In Crichton's world, knowledge is always a good thing, but what people do with it is often foolish and enormously destructive, perhaps most famously in Jurassic Park, where a scheme to recreate dinosaurs for entertainment goes horribly awry. That opinion on the uses of science accords with reality, of course. It is an insight, however, that sometimes made Crichton's narratives seem to suggest a need for strong political strictures on science and technology. As science writer Ronald Bailey noted in a review of Crichton's novel Next, this implication could in fact be interpreted as a Luddite vision assuming that "humanity rushes headlong into misusing powerful new technologies."

That, however, was not the real thrust of Crichton's works. Love for knowledge--philosophy in its basic sense--was clearly what drove him and is most evident in his writings. And that has been all too rare an attitude in contemporary American popular culture. There was never anything cynical about Crichton's works. His acknowledgment of the ills people can bring through science and technological advances need not suggest that science or technological change is intrinsically bad. In fact, his attitude looks rather like a scientist's puzzled acknowledgment of original sin.

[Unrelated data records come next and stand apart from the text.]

(** * A shallow embedding of [ramlfications/parameters.py]

    Python values are modelled by [pyval]; an instance of an [attr.s]
    class is its attribute store (an association list from attribute
    names to values, in the order [__init__] sets them), so that
    [getattr], [setattr] and the in-place merges of
    [_inherit_type_properties] are modelled as the source writes them.
    Exceptions raised by the source are the [Err] case of [res]. *)

From Stdlib Require Import String Ascii List ZArith Bool Arith Lia.
From Stdlib Require Import Sorting.Permutation Sorting.Sorted.
Import ListNotations.
Open Scope string_scope.

(** ** Python values *)

(** [VRef l] is a reference to a mutable Python list (the [errors]
    collection); two [VRef] with the same location are the same object.
    [VObj cls attrs] is an instance of class [cls]. *)
Local Unset Elimination Schemes.
Inductive pyval : Type :=
| VNone
| VBool (b : bool)
| VInt (z : Z)
| VStr (s : string)
| VList (xs : list pyval)
| VDict (kvs : list (pyval * pyval))
| VObj (cls : string) (attrs : list (string * pyval))
| VRef (loc : nat).
Local Set Elimination Schemes.

(** Python's [==]: [True == 1] and [False == 0]; lists compare element
    by element; dicts compare as key/value sets; mutable list references
    compare by identity (their contents are not modelled). *)
Definition num_of (v : pyval) : option Z :=
  match v with
  | VBool b => Some (if b then 1%Z else 0%Z)
  | VInt z => Some z
  | _ => None
  end.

To some extent Crichton's writings reflected an attitude of scientism in its totalizing sense, the fallacious assumption that nothing not readily explainable by science is true. In a book such as Congo, for example, there is a strong implication that human beings are not unique in this creation and thus not intrinsically of greater importance than other creatures. That line of thinking actually contradicts the warm feelings toward humanity that are necessary to justify his and the reader's concern for the characters.

Fortunately, that sort of scientism is usually not too annoyingly evident in his works. Very much on the positive side, in addition, was his crusade in recent years to tell the truth about global warming: Crichton was insistent that there is no manmade global warming crisis facing us today. In speeches, articles, and his excellent potboiler novel State of Fear, he not only refuted the scientific and economic assertions of global-warming alarmists but also, and perhaps more importantly in cultural terms, pointed out their real motivation for pursuing their agenda: money.

As Crichton made clear in his typically melodramatic and entertaining fashion in that book, there has been a huge amount of money to be made by scaring people about global warming, and the activists who have flocked to that cause have made vast sums of it by exploiting the public's natural and laudable inclination to take good care of the environment. State of Fear was thus an important cultural event in addition to being a highly entertaining read.